Yes, it will be an opera, and I’m so thrilled. My mother would love that. She was a big fan of opera, and she would borrow records from the library and sing along with them because she had a beautiful voice. She couldn’t understand what she was singing, but she followed the words. She would say “Sandra, listen,” and just open her mouth.

The composer Derek Bermel approached my agent. He wanted to do a suite of songs [based on The House on Mango Street], and he sent along a sample of what he does. It made me cry, it was so grand and so filled with emotion. I started blinking back tears. So he created the suite. I loved it. I thought, “I can get into this.” And then he said, “Would you like to work with me and expand it into an opera—and would you like to do the libretto?” I said, “Isn’t that a lovely word, libretto? I would like to add it to what I can do.”

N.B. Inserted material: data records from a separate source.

(** App.tsx:82-90, from the progress update to the render call.  The
    argument of [setLoadingState] reads [scene.korean_summary]: on [null]
    that throws before any update is issued, outside the inner [try], and
    the outer [catch] runs. *)
Definition loop_body (ctx : GenCtx) (scenes : list (option SceneBlueprint))
    (i : nat) (scene : option SceneBlueprint)
    (tempBatch : list GeneratedImage) : segment :=
  match scene with
  | Some s => scene_start ctx scenes i s tempBatch
  | None => outer_catch null_read_message
  end.

(** App.tsx:73-80 and 137: the loop test [i < scenes.length], the pacing
    delay before every scene but the first, and the exit of the loop. *)
Definition loop_test (ctx : GenCtx) (scenes : list (option SceneBlueprint))
    (i : nat) (tempBatch : list GeneratedImage) : segment :=
  match scenes !! i with
  | Some scene =>
      if (0 <? i)%nat then
        ([], Some (GenAwaitDelay ctx scenes i scene tempBatch))
      else loop_body ctx scenes i scene tempBatch
  | None =>
      ([ setLoadingState (mkLoadingState LoadingStatus.success None None None) ],
       None)
  end.

End Loop.

Definition then_ (us : list update) (s : segment) : segment :=
  (us ++ fst s, snd s).

(** App.tsx:92-102. *)
Definition newImage (ctx : GenCtx) (i : nat) (scene : SceneBlueprint)
    (url : string) (now : Z) : GeneratedImage :=
  {| id := scene_id (g_batchId ctx) i;
     batchId := Some (g_batchId ctx);
     originalInput := g_inputText ctx;
     refinedPrompt := english_prompt scene;
     suggestedPrompt := None;
     sceneSummary := Some (korean_summary scene);
     imageUrl := url;
     timestamp := now;
     aspectRatio := g_aspectRatio ctx;
     status := ImageStatus.success |}.

(** App.tsx:119-130; [suggested] is the local [suggestedPrompt]. *)
Definition failedImage (ctx : GenCtx) (i : nat) (scene : SceneBlueprint)
    (suggested : option string) (now : Z) : GeneratedImage :=
  {| id := scene_id (g_batchId ctx) i;
     batchId := Some (g_batchId ctx);
     originalInput := g_inputText ctx;
     refinedPrompt := english_prompt scene;
     suggestedPrompt :=
       match suggested with
       | Some s =>
           if Js.truthy s && negb (String.eqb s (english_prompt scene))
           then Some s else None
       | None => None
       end;
     sceneSummary := Some (korean_summary scene);
     imageUrl := "";
     timestamp := now;
     aspectRatio := g_aspectRatio ctx;
     status := ImageStatus.failed |}.

(** App.tsx:46-57: the click on the generate button, up to the first
    [await].  [now] is the value [Date.now()] returns there.

    [analyzeScript] and [getPromptFix] do not reject and a rejection of
    [generateImage] is caught inside the loop, so the one exception that
    reaches the [catch] of App.tsx:139 is the [TypeError] of [loop_body]. *)
Definition handleGenerate (st : AppState) (now : Z) : segment :=
  if negb (Js.truthy (Js.trim (inputText st))) then ([], None)
  else
    ([ setLoadingState
         (mkLoadingState LoadingStatus.analyzing None None
            (Some "이야기를 분석하고 장면을 나누고 있습니다..."));
       setErrorMsg None ],
     Some (GenAwaitAnalyze
             (mkGenCtx (inputText st) (selectedAspectRatio st)
                (Js.Z_toString now)))).

(** App.tsx:156: [useSuggestion && item.suggestedPrompt ?
    item.suggestedPrompt : item.refinedPrompt]. *)
Definition promptToUse (item : GeneratedImage) (useSuggestion : bool) : string :=
  match suggestedPrompt item with
  | Some suggested =>
      if useSuggestion && Js.truthy suggested then suggested
      else refinedPrompt item
  | None => refinedPrompt item
  end.

(** App.tsx:146-157: the click on a retry button, up to the [await]. *)
Definition handleRetry (st : AppState) (item : GeneratedImage)
    (useSuggestion : bool) : segment :=
  if bool_decide (id item ∈ retryingIds st) then ([], None)
  else
    ([ setRetryingIds_add (id item) ],
     Some (RetryAwaitImage item (promptToUse item useSuggestion))).

(** App.tsx:159-165. *)
Definition successItem (item : GeneratedImage) (url prompt : string)
    (now : Z) : GeneratedImage :=
  {| id := id item;
     batchId := batchId item;
     originalInput := originalInput item;
     refinedPrompt := prompt;
     suggestedPrompt := suggestedPrompt item;
     sceneSummary := sceneSummary item;
     imageUrl := url;
     timestamp := now;
     aspectRatio := aspectRatio item;
     status := ImageStatus.success |}.

Section Resume.
Context `{Host}.

(** The code a handler runs when the call it waits for settles; [now] is
    what [Date.now()] returns in that stretch.  [None]: the settlement is
    not of the kind the handler waits for. *)
Definition resume (t : task) (s : settlement) (now : Z) : option segment :=
  match t, s with
  | GenAwaitAnalyze ctx, TextReply o =>
      (* App.tsx:60-73 *)
      let scenes := analyzeScript o (g_inputText ctx) in
      Some (then_
              [ setLoadingState
                  (generating_state 0 (length scenes)
                     ("총 " +:+ Js.nat_toString (length scenes)
                      +:+ "개의 장면을 생성할 준비가 되었습니다."));
                setCurrentBatch [] ]
              (loop_test ctx scenes 0 []))
  | GenAwaitDelay ctx scenes i scene tempBatch, TimerFired =>
      Some (loop_body ctx scenes i scene tempBatch)
  | GenAwaitImage ctx scenes i scene tempBatch, ImageReply o =>
      match generateImage o with
      | Ok imageUrl =>
          (* App.tsx:92-106 *)
          let img := newImage ctx i scene imageUrl now in
          let tempBatch' := tempBatch ++ [img] in
          Some (then_ [ setCurrentBatch tempBatch'; setHistory_prepend img ]
                  (loop_test ctx scenes (i + 1) tempBatch'))
      | Throw _ =>
          (* App.tsx:108-114 *)
          Some ([], Some (GenAwaitFix ctx scenes i scene tempBatch))
      end
  | GenAwaitFix ctx scenes i scene tempBatch, TextReply o =>
      (* App.tsx:114-134; getPromptFix does not reject, so the catch at
         line 115 is never entered *)
      let suggested := Some (getPromptFix o (english_prompt scene)) in
      let img := failedImage ctx i scene suggested now in
      let tempBatch' := tempBatch ++ [img] in
      Some (then_ [ setCurrentBatch tempBatch' ]
              (loop_test ctx scenes (i + 1) tempBatch'))
  | RetryAwaitImage item prompt, ImageReply o =>
      match generateImage o with
      | Ok imageUrl =>
          (* App.tsx:159-174, then the finally block *)
          let x := successItem item imageUrl prompt now in
          Some ([ setCurrentBatch_replace (id item) x;
                  setHistory_prepend x;
                  setRetryingIds_delete (id item) ], None)
      | Throw _ =>
          (* App.tsx:176-178, then the finally block *)
          Some ([ setErrorMsg
                    (Some "재시도에 실패했습니다. 잠시 후 다시 시도해주세요.");
                  setRetryingIds_delete (id item) ], None)
      end
  | _, _ => None
  end.

End Resume.

(** App.tsx:188-191. *)
Definition handleDelete (target : string) : list update :=
  [ setHistory_remove target; setCurrentBatch_remove target ].

(** App.tsx:200-211. *)
Definition handleSelectHistoryItem (st : AppState) (item : GeneratedImage)
    : list update :=
  setCurrentBatch [item] ::
  match batchId item with
  | Some b =>
      if Js.truthy b then
        let siblings :=
          List.rev
            (List.filter
               (fun h => bool_decide (batchId h = batchId item))
               (history st)) in
        if (1 <? length siblings)%nat then
          [ setCurrentBatch
              (Js.sort (fun a b => Js.localeCompare (id a) (id b)) siblings) ]
        else [ setCurrentBatch [item] ]
      else [ setCurrentBatch [item] ]
  | None => [ setCurrentBatch [item] ]
  end.

(* ===================================================================== *)
(** ** The event loop: handlers interleaved at their awaits *)
(* ===================================================================== *)

(** The component together with the handler invocations that are suspended
    at an [await]. *)
Record Machine := mkMachine {
  app : AppState;
  pending : list task
}.

Inductive event :=
| Type_input (s : string)
| Choose_aspect (a : string)
| Click_generate (now : Z)
| Click_retry (item : GeneratedImage) (useSuggestion : bool)
| Click_delete (target : string)
| Click_select (item : GeneratedImage)
| Settle (k : nat) (s : settlement) (now : Z).
    (* the call awaited by the [k]-th suspended handler settles *)

Definition option_to_list {A} (o : option A) : list A :=
  match o with
  | Some a => [a]
  | None => []
  end.

Definition run_segment (seg : segment) (m : Machine) : Machine :=
  {| app := apply_updates (fst seg) (app m);
     pending := pending m ++ option_to_list (snd seg) |}.

Section Step.
Context `{Host}.

Definition step (m : Machine) (e : event) : option Machine :=
  match e with
  | Type_input s =>
      let st := app m in
      Some {| app := mkAppState s (selectedAspectRatio st) (loadingState st)
                       (currentBatch st) (history st) (errorMsg st)
                       (retryingIds st);
              pending := pending m |}
  | Choose_aspect a =>
      let st := app m in
      Some {| app := mkAppState (inputText st) a (loadingState st)
                       (currentBatch st) (history st) (errorMsg st)
                       (retryingIds st);
              pending := pending m |}
  | Click_generate now => Some (run_segment (handleGenerate (app m) now) m)
  | Click_retry item useSuggestion =>
      Some (run_segment (handleRetry (app m) item useSuggestion) m)
  | Click_delete target => Some (run_segment (handleDelete target, None) m)
  | Click_select item =>
      Some (run_segment (handleSelectHistoryItem (app m) item, None) m)
  | Settle k s now =>
      match pending m !! k with
      | Some t =>
          match resume t s now with
          | Some seg =>
              Some {| app := apply_updates (fst seg) (app m);
                      pending := take k (pending m)
                                 ++ option_to_list (snd seg)
                                 ++ drop (S k) (pending m) |}
          | None => None
          end
      | None => None
      end
  end.

End Step.

(** What the rendered page lets the user do: a retry button exists on the
    failed cards of the live batch view (the one for the suggestion only
    when a suggestion is shown), and the history lists the stored records. *)
Definition offered (m : Machine) (e : event) : Prop :=
  match e with
  | Click_retry item useSuggestion =>
      item ∈ currentBatch (app m) ∧ status item = ImageStatus.failed
      ∧ (useSuggestion = true → Js.truthy_opt (suggestedPrompt item) = true)
  | Click_select item => item ∈ history (app m)
  | _ => True
  end.

(* ===================================================================== *)
(** ** One handler run on its own *)
(* ===================================================================== *)

(** The outside world as one handler invocation meets it: what the provider
    does at each call the handler can make, and what [Date.now()] returns
    where the handler reads it.  Within one batch every scene is rendered
    once and repaired at most once, so these calls are named by the loop
    index of the scene. *)
Record World := mkWorld {
  analysis_reply : call_outcome TextResponse;
  render_reply : nat -> call_outcome ImageResponse;
  repair_reply : nat -> call_outcome TextResponse;
  retry_reply : call_outcome ImageResponse;
  click_time : Z;          (* Date.now() at the click, App.tsx:55 *)
  record_time : nat -> Z;  (* Date.now() at App.tsx:99 or 127, per scene *)
  retry_time : Z           (* Date.now() at App.tsx:164 *)
}.
(** C4, amended.  In every ticker group the cumulative return of a row is
    absent where its daily return is absent, as it is on the first row, and
    is otherwise the product of the gross returns present up to that row,
    minus one. *)
Theorem compute_returns_cum_return (t : Frame) (T : string) :
  is_tidy t = true ->
  exists out : Frame,
    returns_to compute_returns t out
    /\ (forall (i : nat) (r : Row),
           nth_error (group T (rows out)) i = Some r ->
           vals r "cum_return"
           = if isna (vals r "daily_return") then NaN
             else fsub (prod_present
                          (radd one (firstn (S i)
                             (column "daily_return" (group T (rows out))))))
                       one)
    /\ (forall (i : nat) (r : Row),
           nth_error (group T (rows out)) i = Some r ->
           isna (vals r "daily_return") = true ->
           vals r "cum_return" = NaN)
    /\ (forall r0 : Row,
           nth_error (group T (rows out)) 0 = Some r0 ->
           vals r0 "daily_return" = NaN /\ vals r0 "cum_return" = NaN).
Proof.
  intros Htidy. exists (returns_frame t).
  split; [apply compute_returns_returns; exact Htidy |].
  split; [intros i r; apply cum_return_at |].
  split.
  - intros i r Hi Na. rewrite (cum_return_at t T i r Hi), Na. reflexivity.
  - intros r0 H0.
    assert (E : vals r0 "daily_return" = NaN).
    { pose proof (nth_error_column "daily_return" _ _ _ H0) as H1.
      rewrite (returns_group_daily t T) in H1.
      rewrite (pct_change_first _ _ (nth_error_column "close" _ _ _ H0)) in H1.
      congruence. }
    split; [exact E |].
    rewrite (cum_return_at t T 0 r0 H0), E. reflexivity.
Qed.

Lemma compute_returns_cum_return_witness :
  is_tidy three_closes = true
  /\ exists out : Frame, returns_to compute_returns three_closes out.
Proof.
  split; [reflexivity |].
  destruct (compute_returns_cum_return three_closes "X" eq_refl) as (out & H & _).
  exists out. exact H.
Defined.

(** C4 as stated fails on a group with a zero close: after closes 1, 0, 1
    the second row has a defined return, yet the cumulative return of the
    third row is absent, and the first close times one plus that cumulative
    return is not the third close. *)
Lemma cum_return_lost_after_zero_close :
  exists out : Frame,
    returns_to compute_returns one_zero_one out
    /\ map ticker (rows out) = ["X"; "X"; "X"]
    /\ column "close" (rows out) = [one; zero; one]
    /\ column "daily_return" (rows out) = [NaN; fneg one; Inf false]
    /\ column "cum_return" (rows out) = [NaN; fneg one; NaN]
    /\ map (fun r => fmul one (fadd one (vals r "cum_return"))) (rows out)
       = [NaN; zero; NaN]
    /\ nth 2 (map (fun r => fmul one (fadd one (vals r "cum_return")))
                  (rows out)) NaN
       <> nth 2 (column "close" (rows out)) NaN.
Proof.
  exists (returns_frame one_zero_one).
  split; [apply compute_returns_returns; reflexivity |].
  repeat split; try (vm_compute; reflexivity).
  vm_compute. discriminate.
Qed.

(** Nor is the close given back exactly where every close is a finite,
    non-zero number: after the closes 1, 3, 1 the first close times one plus
    the cumulative return of the third row is 0.9999999999999998. *)
Example reconstruction_is_rounded :
  column "cum_return" (rows (returns_frame one_three_one))
  = [NaN; of_Z 2; S754_finite true 4503599627370496 (-104)]
  /\ map (fun r => fmul one (fadd one (vals r "cum_return")))
         (rows (returns_frame one_three_one))
     = [NaN; of_Z 3; S754_finite false 9007199254740990 (-53)]
  /\ S754_finite false 9007199254740990 (-53) <> one.
Proof.
  split; [vm_compute; reflexivity |].
  split; [vm_compute; reflexivity |].
  vm_compute. discriminate.
Qed.
Lemma tag_effects (version : str) (rt : env) (w : world) :
  let local := run_process rt (local_tag_query version) in
  let remote := run_process rt (remote_tag_query version) in
  exists b w',
    git_tag_exists version rt w = (Ok b, w') /\
    sys_stderr w' = sys_stderr w /\
    spawned w' = spawned w ++
      (if ran local && negb (tag_listed local)
       then [local_tag_query version; remote_tag_query version]
       else [local_tag_query version]) /\
    (ran local = true -> tag_listed local = true \/ ran remote = true ->
     sys_stdout w' = sys_stdout w).
Proof.
  intros local remote.
  pose proof (git_tag_exists_cases version rt w) as C. cbv zeta in C.
  fold local in C. fold remote in C.
  destruct local as [rc out|text];
    [destruct (tag_listed (Completed rc out)) eqn:L;
     [|destruct remote as [rc' out'|text]]|];
    eexists; eexists; (split; [exact C|]);
    cbn [sys_stdout sys_stderr spawned printed having_run ran andb negb];
    rewrite <- ?app_assoc; (split; [reflexivity|]); (split; [reflexivity|]);
    intros X Y; try reflexivity; try discriminate;
    destruct Y; discriminate.
Qed.

Lemma commit_effects (commit_hash : str) (rt : env) (w : world) :
  let diff := run_process rt (diff_command commit_hash) in
  exists r w',
    get_git_commit_version_change commit_hash rt w = (Ok r, w') /\
    sys_stderr w' = sys_stderr w /\
    spawned w' = spawned w ++
      (match succeeded diff with
       | Some files =>
           if version_file_changed files
           then [diff_command commit_hash; show_command commit_hash]
           else [diff_command commit_hash]
       | None => [diff_command commit_hash]
       end) /\
    (r <> None -> sys_stdout w' = sys_stdout w).
Proof.
  intros diff.
  pose proof (get_git_commit_version_change_cases commit_hash rt w) as C.
  cbv zeta in C. fold diff in C.
  destruct diff as [rc files|text]; cbn [succeeded];
    [destruct (rc =? 0)%Z;
     [destruct (version_file_changed files);
      [destruct (run_process rt (show_command commit_hash)) as [rc' content|text];
       [destruct (rc' =? 0)%Z;
        [destruct (validate_semantic_version content)|]|]|]|]|];
    eexists; eexists; (split; [exact C|]);
    cbn [sys_stdout sys_stderr spawned printed having_run];
    rewrite <- ?app_assoc; (split; [reflexivity|]); (split; [reflexivity|]);
    intros X; try reflexivity; congruence.
Qed.

(** X14: whenever the file reader returns, it has run no command; it
    has printed nothing when it returns a version, and has made exactly
    one call of print when it returns nothing. *)
Theorem read_version_from_file_effects (file_path : str) (rt : env)
    (w w' : world) (r : option str) :
  read_version_from_file file_path rt w = (Ok r, w') ->
  spawned w' = spawned w /\
  match r with
  | Some _ => sys_stdout w' = sys_stdout w
  | None => exists text, sys_stdout w' = sys_stdout w ++ [text]
  end.
Proof.
  intros H.
  destruct (read_effects file_path rt w) as [r0 [w0 [E [_ [S P]]]]].
  rewrite H in E. injection E as <- <-. split; [exact S | exact P].
Qed.

Lemma read_version_from_file_effects_witness :
  let w' := printed initial (lit "Error: missing file not found") in
  read_version_from_file (lit "missing") release_checkout initial
  = (Ok None, w') /\
  spawned w' = spawned initial /\
  exists text, sys_stdout w' = sys_stdout initial ++ [text].
Proof.
  intros w'. split; [reflexivity|].
  apply (read_version_from_file_effects (lit "missing") release_checkout
           initial w' None).
  reflexivity.
Defined.

(** X15: the tag checker asks for the tag "v" followed by its argument as
    it is, valid version or not.  It always runs the local query first,
    and runs the remote query after it exactly when the local query ran
    and did not list the tag: one or two commands, never more.  It writes
    nothing to standard error, and prints nothing unless a query raised. *)
Theorem git_tag_exists_effects (version : str) (rt : env) (w : world) :
  let local := run_process rt (local_tag_query version) in
  let remote := run_process rt (remote_tag_query version) in
  exists b w',
    git_tag_exists version rt w = (Ok b, w') /\
    sys_stderr w' = sys_stderr w /\
    spawned w' = spawned w ++
      (if ran local && negb (tag_listed local)
       then [local_tag_query version; remote_tag_query version]
       else [local_tag_query version]) /\
    (ran local = true -> tag_listed local = true \/ ran remote = true ->
     sys_stdout w' = sys_stdout w).
Proof. exact (tag_effects version rt w). Qed.

(** X16: the commit detector always runs the diff against the parent
    first.  When the diff fails, that is the only command it runs.  When
    the diff succeeds and prints a listing of plain paths, one per line,
    it asks for the content of the version file exactly when VERSION is
    one of the paths listed: one or two commands, never more. *)
Theorem get_git_commit_version_change_effects (commit_hash : str) (rt : env)
    (w : world) :
  let diff := run_process rt (diff_command commit_hash) in
  let after := spawned (snd (get_git_commit_version_change commit_hash rt w)) in
  (succeeded diff = None -> after = spawned w ++ [diff_command commit_hash]) /\
  (forall names,
      succeeded diff = Some (unlines names) ->
      forallb plain_path names = true ->
      (In (lit "VERSION") names ->
       after
       = spawned w ++ [diff_command commit_hash; show_command commit_hash]) /\
      (~ In (lit "VERSION") names ->
       after = spawned w ++ [diff_command commit_hash])).
Proof.
  cbv zeta.
  destruct (commit_effects commit_hash rt w) as [r [w' [E [_ [S _]]]]].
  cbv zeta in S. rewrite E. cbn [snd]. rewrite S. split.
  - intros D. now rewrite D.
  - intros names D P. rewrite D.
    pose proof (changed_iff_listed names P) as L.
    destruct (version_file_changed (unlines names)); split.
    + reflexivity.
    + intros N. exfalso. apply N. now apply L.
    + intros I. apply L in I. discriminate I.
    + reflexivity.
Qed.

Lemma get_git_commit_version_change_effects_witness :
  let names := [lit "README.md"; lit "VERSION"] in
  let after :=
    spawned (snd (get_git_commit_version_change (lit "HEAD") release_commit
                    initial)) in
  succeeded (run_process release_commit (diff_command (lit "HEAD")))
  = Some (unlines names) /\
  forallb plain_path names = true /\
  In (lit "VERSION") names /\
  after
  = spawned initial ++ [diff_command (lit "HEAD"); show_command (lit "HEAD")].
Proof.
  intros names after.
  assert (D : succeeded (run_process release_commit (diff_command (lit "HEAD")))
              = Some (unlines names)) by reflexivity.
  assert (P : forallb plain_path names = true) by reflexivity.
  assert (I : In (lit "VERSION") names) by (right; left; reflexivity).
  split; [exact D|]. split; [exact P|]. split; [exact I|].
  exact (proj1
           (proj2 (get_git_commit_version_change_effects (lit "HEAD")
                     release_commit initial) names D P) I).
Defined.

At this time I’m doing a lot of collaborations, with someone holding my hand and taking me into fields I want to explore. When I was a kid, I was very shy and unpopular, and I would imagine, “Oh, if only I were a comedian, or I could dance ballet, or if I were a singer.” Now it’s happening. Except for being a ballerina, I think I’m going to achieve them all. When I read my works, if a song appears, I’ll sing it, whether people like it or not. I’m just getting more and more shameless.

The #MeToo movement has hit the literary world hard in recent years. Were you surprised?

I’m actually surprised it didn’t come out sooner, because we grew up being harassed and being taken advantage of. We just assumed that’s the way of the world, and the fact that it has come out—I’m so overjoyed that I’m witnessing it in my lifetime. I had to scold my nephew and brother because they were making some remark over dinner: “Why did these women wait 20 years?” I got so angry and talked about things that happened to me when I was 15 and 21. I said, “You have no idea. Ask your wife. Ask your mother. Ask your daughter. Ask your sister.” I just blew up.

I always tell students: The stories that are the most powerful aren’t the ones we remember, but the ones we wish we could forget. Sometimes these stories have so much power over us that we’re not allowed to speak them, because they will destroy us. It’s like the story is holding a knife to our throat, and it’s by telling the story over and over again that it releases us. Sometimes it takes a lifetime. That’s what I had to explain.